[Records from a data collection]

== Segment start ==

Definition the_conversion (T R : number_type) : constructor := newConstructor (Convert T R) [SingleNumber T] true.

(** The constructors of a number type that the typekit adds, in order. *)
Definition added (R : number_type) : list constructor :=
  snd <$> filter (fun e => e.1 = type_name R) primitive_constructors.

(** Whether an implicit conversion from [T] may use a constructor, if arguments take no
    values that do not fit. *)
Definition may_convert (T : number_type) (c : constructor) : bool :=
  automatic c && match arguments c with
                 | [Single (Number T')] => bool_decide (T' = T) || range_within T T'
                 | _ => false
                 end.

Definition integer_types : list number_type :=
  [TInt8; TInt16; TInt32; TInt64; TUInt8; TUInt16; TUInt32; TUInt64].

Lemma integer_types_elem (T : number_type) : is_integer T = true -> In T integer_types.
Proof. intros HT. destruct T; try done; cbn; auto 10. Qed.

Lemma for_integer_pairs (P : number_type -> number_type -> Prop) `{forall T R, Decision (P T R)} T R :
  forallb (fun T => forallb (fun R => bool_decide (T = R) || bool_decide (P T R)) integer_types)
    integer_types = true ->
  is_integer T = true -> is_integer R = true -> T <> R -> P T R.
Proof.
  intros Hall HT HR Hne. rewrite forallb_forall in Hall.
  specialize (Hall T (integer_types_elem T HT)). rewrite forallb_forall in Hall.
  specialize (Hall R (integer_types_elem R HR)).
  rewrite orb_true_iff, !bool_decide_eq_true in Hall. by destruct Hall.
Qed.

(** Of every pair of different integer types, the conversion is automatic exactly if
    it keeps all values, and then none before it in the list is in its way. *)
Lemma added_automatic T R : is_integer T = true -> is_integer R = true -> T <> R ->
  (the_conversion T R ∈ added R <-> range_within T R = true).
Proof.
  apply (for_integer_pairs (fun T R => the_conversion T R ∈ added R <-> range_within T R = true)).
  vm_compute. reflexivity.
Qed.

Definition first_option (T R : number_type) : option constructor :=
  snd <$> list_find (fun c => may_convert T c) (added R).

Lemma first_that_may_convert T R : is_integer T = true -> is_integer R = true -> T <> R ->
  first_option T R = if range_within T R then Some (the_conversion T R) else None.
Proof.
  refine (for_integer_pairs (fun T R => first_option T R =
    if range_within T R then Some (the_conversion T R) else None)
    (H := fun T R => option_eq_dec _ _) T R _). vm_compute. reflexivity.
Qed.

Lemma added_lossless R c : is_integer R = true -> c ∈ added R -> automatic c = true ->
  exists T, c = the_conversion T R /\ is_integer T = true /\ range_within T R = true.
Proof.
  intros HR Hc Ha.
  assert (forallb (fun R => forallb (fun c : constructor => implb (automatic c)
      (existsb (fun T => bool_decide (c = the_conversion T R) && range_within T R) integer_types)) (added R))
      integer_types = true) as H by (vm_compute; reflexivity).
  rewrite forallb_forall in H. specialize (H R (integer_types_elem R HR)).
  rewrite forallb_forall in H. specialize (H c (proj1 (list_elem_of_In _ _) Hc)).
  rewrite Ha in H. cbn [implb] in H. apply existsb_exists in H as (T & HT & [E%bool_decide_eq_true Hr]%andb_true_iff).
  exists T. split_and!; [done| |done]. clear -Hr. by destruct T, R.
Qed.

(** *** Loading *)

(** The names the typekit needs to find, and all it uses, with their types. *)
Definition needed_types : list (cxx_primitive * string) :=
  [(SingleNumber TFloat, "float"); (SingleNumber TDouble, "double"); (Single StdString, "string")].
Definition used_types : list (cxx_primitive * string) := needed_types ++ primitive_types.
Definition type_used (n : string) : cxx_primitive :=
  default (Single Bool) (fst <$> (snd <$> list_find (fun e => e.2 = n) used_types)).

Lemma used_names_nodup : NoDup (used_types.*2).
Proof. apply (bool_decide_unpack _). vm_compute. exact I. Qed.

Lemma type_used_spec T n : (T, n) ∈ used_types -> type_used n = T.
Proof.
  revert T n. assert (Forall (fun e => type_used e.2 = e.1) used_types) as H.
  { apply (bool_decide_unpack _). vm_compute. exact I. }
  intros T n Hin. rewrite Forall_forall in H. exact (H _ Hin).
Qed.

Lemma registrations_known e : e ∈ primitive_constructors -> (type_used e.1, e.1) ∈ used_types.
Proof.
  revert e. apply Forall_forall. apply (bool_decide_unpack _). vm_compute. exact I.
Qed.

Lemma added_for R : added R = snd <$> filter (fun e => type_used e.1 = SingleNumber R) primitive_constructors.
Proof. destruct R; vm_compute; reflexivity. Qed.

Section Loading.
Context {NT : NamedTypes} {NTL : NamedTypesLaws NT}.

Abbreviation add_names := (fold_left (fun r '(T, name) => addType T name r)).

Lemma add_names_other l r n : n ∉ l.*2 -> type_named (add_names l r) n = type_named r n.
Proof.
  revert r. induction l as [|[T m] l IH]; intros r Hn; [done|]. cbn in *.
  apply not_elem_of_cons in Hn as [Hne Hn]. rewrite IH by done. by apply addType_other.
Qed.

Lemma add_names_constructors l r p : constructors (add_names l r) (Single p) = constructors r (Single p).
Proof. revert r. induction l as [|[T m] l IH]; intros r; [done|]. cbn. by rewrite IH, addType_constructors. Qed.

Lemma add_names_names l r : NoDup (l.*2) ->
  (forall T n, (T, n) ∈ l -> type_named r n = None \/ type_named r n = Some T) ->
  forall T n, (T, n) ∈ l -> type_named (add_names l r) n = Some T.
Proof.
  revert r. induction l as [|[T m] l IH]; intros r Hd Hr T' n Hin; [by apply elem_of_nil in Hin|].
  cbn in Hd |- *. apply NoDup_cons in Hd as [Hm Hd]. apply elem_of_cons in Hin as [[= -> ->]|Hin].
  - rewrite add_names_other by done. apply addType_name, Hr. by left.
  - apply IH; [done| |done]. intros T2 n2 H2. rewrite addType_other; [apply Hr; by right|].
    intros ->. apply Hm. by apply (list_elem_of_fmap_2 snd _ (T2, m)).
Qed.

Lemma add_constructors_spec (type_of : string -> cxx_primitive) l r :
  (forall e, e ∈ l -> type_named r e.1 = Some (type_of e.1)) ->
  exists r', add_constructors l r = Some r' /\ (forall n, type_named r' n = type_named r n) /\
    forall T, constructors r' T = constructors r T ++ (snd <$> filter (fun e => type_of e.1 = T) l).
Proof.
  revert r. induction l as [|[n c] l IH]; intros r Hk.
  - exists r. split_and!; [done..|]. intros T. by rewrite app_nil_r.
  - cbn [add_constructors]. rewrite (Hk (n, c) ltac:(by left) : type_named r n = _).
    destruct (IH (addConstructor (type_of n) c r)) as (r' & E & K & C).
    { intros e He. rewrite addConstructor_names. apply Hk. by right. }
    exists r'. split; [exact E|]. split; [intros m; by rewrite K, addConstructor_names|].
    intros T. rewrite C, addConstructor_constructors. destruct (decide (T = type_of n)) as [->|Hne].
    + by rewrite filter_cons_True, <- app_assoc.
    + by rewrite filter_cons_False by (cbn; congruence).
Qed.

Lemma add_constructors_crash l r n c :
  (n, c) ∈ l -> type_named r n = None -> add_constructors l r = None.
Proof.
  revert r. induction l as [|[m c0] l IH]; intros r Hin Hn; [by apply elem_of_nil in Hin|].
  cbn. destruct (type_named r m) as [T|] eqn:E; [|done]. cbn.
  apply elem_of_cons in Hin as [[= <- <-]|Hin]; [congruence|].
  apply IH; [done|]. by rewrite addConstructor_names.
Qed.

(** The three names are known, for their types, and no name of the typekit belongs to
    another C++ type than its own. *)
Definition names_fit (r : Types) : Prop :=
  (forall T n, (T, n) ∈ needed_types -> type_named r n = Some T) /\
  (forall T n, (T, n) ∈ primitive_types -> type_named r n = None \/ type_named r n = Some T).

Lemma load_primitives_spec r : names_fit r ->
  exists r', load_primitives r = Some r' /\
    (forall T n, (T, n) ∈ primitive_types -> type_named r' n = Some T) /\
    (forall n, n ∉ primitive_types.*2 -> type_named r' n = type_named r n) /\
    (forall R, constructors r' (SingleNumber R) = constructors r (SingleNumber R) ++ added R).
Proof.
  intros [Hneed Hown]. unfold load_primitives, primitives_loadTypes, primitives_loadConstructors. cbn [snd].
  pose proof used_names_nodup as Hd. unfold used_types in Hd. rewrite fmap_app in Hd.
  apply NoDup_app in Hd as (_ & Hdisj & Hd).
  set (r1 := add_names primitive_types r).
  assert (forall T n, (T, n) ∈ primitive_types -> type_named r1 n = Some T) as Hp
    by (by apply add_names_names).
  assert (forall n, n ∉ primitive_types.*2 -> type_named r1 n = type_named r n) as Ho
    by (intros n Hn; by apply add_names_other).
  destruct (add_constructors_spec type_used primitive_constructors r1) as (r' & -> & K & C).
  { intros e [He|He]%registrations_known%elem_of_app; [|by apply Hp].
    rewrite Ho; [by apply Hneed|]. apply Hdisj. by apply (list_elem_of_fmap_2 snd _ _ He). }
  exists r'. split; [done|]. split_and!.
  - intros T n H. rewrite K. by apply Hp.
  - intros n H. rewrite K. by apply Ho.
  - intros R. rewrite C, <- added_for. unfold r1. by rewrite add_names_constructors.
Qed.

(** *** The constructor that is used *)

Section Convert.
Variables (r : Types) (before : list constructor) (T R : number_type).
Hypothesis constructors_are : constructors r (SingleNumber R) = before ++ added R.

Lemma convert_before c :
  c ∈ before -> can_convert r (SingleNumber T) c = true ->
  convert r (SingleNumber R) (SingleNumber T) =
    function <$> (snd <$> list_find (fun c => can_convert r (SingleNumber T) c) before).
Proof.
  intros Hc Hcan. rewrite convert_first, constructors_are.
  destruct (list_find _ before) as [[i x]|] eqn:E.
  - by rewrite (list_find_app_l _ _ _ _ _ E).
  - apply list_find_None in E. rewrite Forall_forall in E. destruct (E c Hc). by rewrite Hcan.
Qed.

Hypothesis none_before : forall c, c ∈ before -> can_convert r (SingleNumber T) c = false.

Lemma convert_added :
  convert r (SingleNumber R) (SingleNumber T) =
    function <$> (snd <$> list_find (fun c => can_convert r (SingleNumber T) c) (added R)).
Proof.
  rewrite convert_first, constructors_are, list_find_app_r.
  - by destruct (list_find _ (added R)) as [[]|].
  - apply list_find_None, Forall_forall. intros c Hc. rewrite none_before by done. by intros [].
Qed.

Hypothesis integers : is_integer T = true /\ is_integer R = true /\ T <> R.

Lemma converts_by f : convert r (SingleNumber R) (SingleNumber T) = Some f ->
  exists T', f = Convert T' R /\ is_integer T' = true /\
    accepts r (SingleNumber T') (SingleNumber T) = true /\ lossless T' R.
Proof.
  rewrite convert_added. destruct (list_find _ _) as [[i c]|] eqn:E; [|done]. intros [= <-].
  apply list_find_Some in E as (Hi & Hc & _). apply list_elem_of_lookup_2 in Hi.
  destruct integers as (HT & HR & _). apply Is_true_true in Hc.
  destruct (added_lossless R c HR Hi) as (T' & -> & HT' & Hr).
  { unfold can_convert in Hc. destruct (arguments c) as [|? []]; try done.
    by apply andb_true_iff in Hc as [? _]. }
  exists T'. split_and!; [done..|]. by apply lossless_spec.
Qed.

(** If arguments take no values that do not fit, the direct conversion is used. *)
Lemma converts_directly :
  (forall T', is_integer T' = true -> accepts r (SingleNumber T') (SingleNumber T) = true ->
     T' = T \/ lossless T T') ->
  convert r (SingleNumber R) (SingleNumber T) = if range_within T R then Some (Convert T R) else None.
Proof.
  intros Hacc. rewrite convert_added. destruct integers as (HT & HR & Hne).
  pose proof (first_that_may_convert T R HT HR Hne) as Hf. unfold first_option in Hf.
  assert (forall c, c ∈ added R -> can_convert r (SingleNumber T) c = true -> may_convert T c = true) as Hmay.
  { intros c Hin Hc. destruct (automatic c) eqn:Ha;
      [|unfold can_convert in Hc; rewrite Ha in Hc; by destruct (arguments c) as [|? []]].
    destruct (added_lossless R c HR Hin Ha) as (T' & -> & HT' & _). unfold can_convert in Hc. cbn in Hc.
    unfold may_convert. cbn. rewrite orb_true_iff, bool_decide_eq_true.
    destruct (Hacc T' HT' Hc) as [?|?]; [by left|right]. by apply lossless_spec. }
  destruct (list_find (fun c => may_convert T c) (added R)) as [[i c]|] eqn:E; cbn in Hf.
  - destruct (range_within T R); [|done]. injection Hf as ->.
    apply list_find_Some in E as (Hi & _ & Hj).
    rewrite (proj2 (list_find_Some (fun c => can_convert r (SingleNumber T) c) (added R) i (the_conversion T R)));
      [done|]. split_and!; [done| |].
    + unfold can_convert. cbn. by rewrite accepts_same.
    + intros j c' Hc' Hlt Hcan. apply (Hj j c' Hc' Hlt). apply Is_true_true, Hmay; [by eapply list_elem_of_lookup_2|].
      by apply Is_true_true.
  - destruct (range_within T R); [done|]. apply list_find_None in E. rewrite Forall_forall in E.
    rewrite (proj2 (list_find_None _ _)); [done|]. apply Forall_forall. intros c Hc Hcan.
    apply (E c Hc). apply Is_true_true, Hmay; [done|]. by apply Is_true_true.
Qed.
End Convert.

== Segment end ==

### Task
Where a line in the entries holds the word "assert", copy that line.

### Solution for this problem
  assert (forallb (fun R => forallb (fun c : constructor => implb (automatic c)
  revert T n. assert (Forall (fun e => type_used e.2 = e.1) used_types) as H.
  assert (forall T n, (T, n) ∈ primitive_types -> type_named r1 n = Some T) as Hp
  assert (forall n, n ∉ primitive_types.*2 -> type_named r1 n = type_named r n) as Ho
  assert (forall c, c ∈ added R -> can_convert r (SingleNumber T) c = true -> may_convert T c = true) as Hmay.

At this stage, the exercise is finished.